現代人はアルコールを飲まない?ロー&ノンアルコールが描くヘルシーなチル文化

ノンアルコール チル文化

みなさん、お酒は好きですか?ここ数年、ノンアルコール市場の伸びが顕著といわれています。どうやら現代人はアルコールを飲まなくなってきているようなのです。

お酒というものはあくまで個々人の趣向ですので、飲む人にとってはまったく身に覚えのない事象かもしれませんが、今回は市場の動きからみえてきたアルコール市場の今を見てみましょう。

現代人はアルコールを飲まなくなっている

減少の一途にあるアルコール消費量

グラフ あなたはお酒をどのくらいの頻度で飲みますか

株式会社バザールが2016年と2019年に実施した調査を元にしたレポートによると、日本では4人に1人がお酒を「まったく飲まない」と回答しています。

アルコールを飲まなくなっているのは若者

では、飲まなくなっているのは誰でしょう?

同調査によると、年代別の調査では若者ほどお酒を飲まない傾向にあることが示されています。20代がもっとも多く、全体の29%が「まったく飲まない」と回答しています。また、「毎日飲む」回答をしている割合も20代がもっとも低い結果となっています。

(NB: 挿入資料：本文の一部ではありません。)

(** C5. [get_available_credential] returns a credential of the pool with
    [in_use < max_users] whose [in_use] is the least among those, and the
    first such in the order of the pool's list; it returns nothing exactly
    when no credential of the pool has [in_use < max_users]. *)
Theorem C5_get_available_least_used_first (w : Host) :
  match get_available_credential w with
  | Some l =>
      ∃ c before after,
        pool_objects w = before ++ (l, c) :: after ∧
        (in_use c < max_users c)%Z ∧
        (∀ p, p ∈ before → (in_use p.2 < max_users p.2)%Z → (in_use c < in_use p.2)%Z) ∧
        (∀ p, p ∈ after → (in_use p.2 < max_users p.2)%Z → (in_use c ≤ in_use p.2)%Z)
  | None => ∀ p, p ∈ pool_objects w → ¬ (in_use p.2 < max_users p.2)%Z
  end.
Proof.
  unfold get_available_credential.
  set (P := λ p : loc * APICredential, is_available p.2 = true).
  destruct (filter P (pool_objects w)) as [|x l] eqn:Hf.
  - intros p Hp Hlt.
    assert (Hin : p ∈ filter P (pool_objects w)).
    { apply list_elem_of_filter. split; [|done]. by apply is_available_lt. }
    rewrite Hf in Hin. inversion Hin.
  - simpl.
    destruct (min_from_split (λ x : loc * APICredential, in_use x.2) l x)
      as (before & after & Heq & Hb & Ha).
    set (m := min_from (λ x : loc * APICredential, in_use x.2) x l) in *.
    rewrite Heq in Hf.
    destruct (filter_split P _ _ _ _ Hf) as (l1 & l2 & Hpool & Hm & H1 & H2).
    destruct m as [lm cm] eqn:Em. simpl.
    exists cm, l1, l2. split; [done|].
    split; [by apply is_available_lt|].
    split; intros p Hp Hlt.
    + apply (Hb p). rewrite <- H1. apply list_elem_of_filter.
      split; [|done]. by apply is_available_lt.
    + apply (Ha p). rewrite <- H2. apply list_elem_of_filter.
      split; [|done]. by apply is_available_lt.
Qed.
(* ===== verification/_CoqProject ===== *)
-Q . S2P
Prelude.v
Spdk.v
Arb.v
Engine.v
EngineInv.v
EngineSpec.v
Variants.v
ZoneReport.v
Workers.v
Schedule.v
Registry.v
EngineProps.v
ZoneReportProps.v
RegistrySpec.v
AssocSpec.v
Program.v
RegistryProps.v
ProgramProps.v
Measurement.v
MeasurementProps.v
Verify.v
VerifySpec.v
VerifyRun.v
VerifyProps.v
Launch.v
Config.v
ConfigProps.v
Family.v
FamilyProps.v
Nvmf.v
NvmfSpec.v
NvmfProps.v
Reactor.v
ReactorProps.v
Rdma.v
RdmaSpec.v
RdmaProps.v
BdevTest.v
BdevTestProps.v
Hello.v
HelloSpec.v
HelloProps.v
ObjectStore.v
ObjectStoreProps.v
ZkLock.v
ZkLockProps.v
ZkTest.v
ZkTestProps.v
SimpleAppend.v
SimpleAppendProps.v
Http.v
HttpProps.v
NvmeTest.v
NvmeTestProps.v
Civet.v
CivetProps.v
RingBuffer.v
RingBufferProps.v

グラフ あなたはお酒をどのくらいの頻度で飲みますか(年齢別)

また、イギリスでは24歳以下でお酒を飲まない層は、2005年から2018年の間に19%から22.8%に増加しました。25~44歳では、ノンアルコール愛好者は2005年から2017年の12年のあいだに15.5%から20.6%にまで伸びているというデータもあります。一方、65歳以上の場合は例外でアルコールを飲まない層が2005年は29.4%に対し、2017年には24.2%に減っています。

つまり、アルコールを飲まない層・ノンアルコールを選ぶ傾向は20~40代の比較的若い世代において見られる傾向であると考えられます。

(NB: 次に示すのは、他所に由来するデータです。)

(* ===== verification/Engine.v ===== *)
(** * The I/O engine of the benchmark programs

    The functions of [arbitration/arbitration.cc] from [submit_single_io] to
    [work_fn] (lines 278-530).  Every other program under [arbitration/] and
    [multipath/] has the same engine with another command, time stamps or a
    counter; these differences are a [variant], one per source file. *)
From S2P Require Import Prelude Spdk Arb.

(** What a program of the family does differently in [submit_single_io] and
    [task_complete]: a time stamp taken before the submission, the command,
    an update after it, a time stamp taken on completion; and in
    [init_ns_worker_ctx] and [work_fn] the initialisation and the final report
    of the added fields ([None]: the report reads outside of its arrays).  [v_fill]
    tells whether the buffer is written before it is tested against null. *)
Record variant (X : Type) := Variant {
  v_setup : X → X;
  v_before : option (Z → X → X);
  v_cmd : ns_worker_ctx X → ns_entry → Z → Z → io_cmd;
  v_after : X → X;
  v_complete : option (Z → X → X);
  v_report : X → option X;
  v_fill : bool;
}.
Arguments Variant {X} _ _ _ _ _ _ _.
Arguments v_setup {X} _ _.
Arguments v_report {X} _ _.
Arguments v_before {X} _.
Arguments v_cmd {X} _ _ _ _ _.
Arguments v_after {X} _ _.
Arguments v_fill {X} _.
Arguments v_complete {X} _.

Section engine.
Context {W X : Type} `{!Spdk W Z}.
Context (v : variant X).
Implicit Types (s : prog W X) (c : ns_worker_ctx X).

Definition stamp (p : Z) (f : option (Z → X → X)) : M (prog W X) () :=
  match f with
  | None => skip
  | Some f => now ← call clock_now; ctx_upd p (λ c, set_extra (f now (extra c)) c)
  end.

(** The part of [submit_single_io] that chooses where the I/O goes. *)
Definition next_offset (p : Z) : M (prog W X) Z :=
  c ← ctx_at p;
  e ← entry_at (entry c);
  s ← get;
  if decide (is_random (g_arbitration s) ≠ 0) then
    r ← call rand_r;
    if decide (size_in_ios e = 0) then undef else mret (u64 r mod size_in_ios e)
  else
    let next := u64 (offset_in_ios c + 1) in
    ctx_upd p (set_offset (if decide (next = size_in_ios e) then 0 else next));;
    mret (offset_in_ios c).

(** The submission itself, and what its result does to the queue depth. *)
Definition send (p t b off : Z) : M (prog W X) () :=
  c ← ctx_at p;
  e ← entry_at (entry c);
  q ← of_option (qpair c);
  rc ← call (submit q (v_cmd v c e b off) t);
  ctx_upd p (λ c, set_extra (v_after v (extra c)) c);;
  if decide (rc ≠ 0) then skip
  else ctx_upd p (λ c, set_depth (u64 (current_queue_depth c + 1)) c).

Definition submit_single_io (p : Z) : M (prog W X) () :=
  task ← call pool_get;
  match task with
  | None => exit 1
  | Some t =>
      s ← get;
      b ← call (dma_zmalloc (io_size_bytes (g_arbitration s)));
      match b with
      | None => if v_fill v then undef else effect (pool_put t);; exit 1
      | Some b =>
          modify (set_tasks <[t := ArbTask p b]>);;
          off ← next_offset p;
          stamp p (v_before v);;
          send p t b off
      end
  end.

Definition task_complete (t : Z) : M (prog W X) () :=
  task ← task_at t;
  let p := ns_ctx task in
  ctx_upd p (λ c, set_depth (u64 (current_queue_depth c - 1)) c);;
  ctx_upd p (λ c, set_io_completed (u64 (io_completed c + 1)) c);;
  stamp p (v_complete v);;
  effect (dma_free (buf task));;
  effect (pool_put t);;
  c ← ctx_at p;
  if is_draining c then skip else submit_single_io p.

Definition io_complete (t : Z) (completion : cpl) : M (prog W X) () :=
  task_complete t.

(** [spdk_nvme_qpair_process_completions] with the callback [io_complete]. *)
Fixpoint deliver (n : nat) (q : Z) : M (prog W X) () :=
  match n with
  | O => skip
  | S n' =>
      r ← call (poll_next q);
      match r with
      | None => skip
      | Some (t, completion) => io_complete t completion;; deliver n' q
      end
  end.

Definition process_completions (q max : Z) : M (prog W X) () :=
  s ← get; deliver (poll_budget q max (env s)) q.

Definition check_io (p : Z) : M (prog W X) () :=
  c ← ctx_at p;
  q ← of_option (qpair c);
  s ← get;
  process_completions q (max_completions (g_arbitration s)).

(** [while (queue_depth-- > 0)]: not at all when the argument is negative. *)
Definition submit_io (p : Z) (n : Z) : M (prog W X) () :=
  repeat_m (Z.to_nat n) (submit_single_io p).

Definition busy (p : Z) (s : prog W X) : bool :=
  match ctxs s !! p with
  | Some c => bool_decide (0 < current_queue_depth c)
  | None => false
  end.

Definition drain_io (fuel : nat) (p : Z) : M (prog W X) () :=
  ctx_upd p (set_draining true);;
  while fuel (busy p) (check_io p).

Definition init_ns_worker_ctx (p prio : Z) : M (prog W X) Z :=
  c ← ctx_at p;
  e ← entry_at (entry c);
  q ← call (alloc_io_qpair (e_ctrlr e) prio);
  ctx_upd p (set_qpair q);;
  match q with
  | None => mret 1
  | Some _ => ctx_upd p (λ c, set_extra (v_setup v (extra c)) c);; mret 0
  end.

Definition cleanup_ns_worker_ctx (p : Z) : M (prog W X) () :=
  c ← ctx_at p;
  q ← of_option (qpair c);
  effect (free_io_qpair q).

(** The statistics that some programs compute when a context is done. *)
Definition report (p : Z) : M (prog W X) () :=
  c ← ctx_at p;
  x ← of_option (v_report v (extra c));
  ctx_upd p (set_extra x).

Fixpoint init_all (ps : list Z) (prio : Z) : M (prog W X) bool :=
  match ps with
  | [] => mret true
  | p :: ps' =>
      rc ← init_ns_worker_ctx p prio;
      if decide (rc ≠ 0) then mret false else init_all ps' prio
  end.

Fixpoint poll_until (fuel : nat) (tsc_end : Z) (ps : list Z) : M (prog W X) () :=
  match fuel with
  | O => λ _, Spin
  | S fuel' =>
      foreach ps check_io;;
      now ← call get_ticks;
      if decide (now > tsc_end) then skip else poll_until fuel' tsc_end ps
  end.

(** What [work_fn] does once its queue pairs exist. *)
Definition measure (fuel : nat) (ps : list Z) : M (prog W X) Z :=
  now ← call get_ticks;
  s ← get;
  let g := g_arbitration s in
  let tsc_end := u64 (now + u64 (time_in_sec g * tsc_rate g)) in
  foreach ps (λ p, submit_io p (queue_depth g));;
  poll_until fuel tsc_end ps;;
  foreach ps (λ p, drain_io fuel p;; cleanup_ns_worker_ctx p;; report p);;
  mret 0.

Definition work_fn (fuel : nat) (worker : Z) : M (prog W X) Z :=
  wt ← worker_at worker;
  ok ← init_all (w_ns_ctx wt) (qprio wt);
  if negb ok then mret 1 else measure fuel (w_ns_ctx wt).
End engine.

それでは、ここからはアルコール0%および0.5~3.5%のものを「ロー&ノンアルコール」と称して、それらを選択する人々の心理や市場の伸び、そして実際にどのようなブランドや酒場がキーとなっているのか見ていきましょう。

ロー&ノンアルコールを飲む若者の心理

アルコールを飲まない10の理由

アルコールを飲まない10の理由 イラスト

アルコール中毒・薬物中毒からのリハビリテーションを支援する米団体・Mountainsideによると、アルコールを断つ理由・飲まない選択をする理由に以下のような理由を挙げています。

  • 太りやすくなる
  • 記憶力や学習能力の妨げになる
  • 薬のように中毒になりかねない
  • ガンのリスクを促進させる
  • 肝臓を患ったり、そのほか慢性的な病を誘発する
  • 感情的になったり、過去のトラウマを思い起こさせる
  • 依存症になってしまう
  • 憂鬱になったり不安を増幅させる
  • 老ける
  • 通常の睡眠サイクルを妨げる

ロー&ノンアルコールを選ぶ理由やきっかけは生活苦?それとも…

繰り返しますが、「若者がアルコールを飲まない」傾向は日本でも語られています。しかし日本においてその因果関係として引き合いに出されるものに、「日本経済のデフレに伴う若者の所得減、生活苦」というストーリーが語られることが間々あります。

もし仮に日本においては事実だとしても、経済状況の異なる国でもこのストーリーは当てはまるのでしょうか?

もちろん節約をアルコールを飲まない理由に挙げることは可能です。ではその場合、昨今のロー&ノンアルコール市場の急速な伸びはどのように説明付けることができるでしょうか?

ロー&ノンアルコールを飲む理由は生活苦と別にあると考えるほうが自然です。ともすると「アルコールを飲む10のデメリット」とも言い換えられる前述の10の理由にその理由があるのかもしれません。

どうやらアルコール消費量の減少、そしてロー&ノンアルコール消費量の増加の背景にあるのは、西欧を中心にした根強い「健康志向」が見え隠れしているようなのです。

(余談ですが、ロー&ノンアルコールを選択する理由のなかには「酔っ払った醜態をインスタグラムで晒される心配をしたくないから」というデジタルネイティブの若者らしい理由も。)

ヨーロッパで高まる健康志向なライフスタイルからの支持

ますますの伸びが期待されるロー&ノンアルコール市場

Euromonitorのレポートによると、直近5年間のうち西欧でのロー&ノンアルコールの売り上げは約18%増加したとされており、パリやアムステルダムのスーパーマーケットではすでに専用の売り場を設けています。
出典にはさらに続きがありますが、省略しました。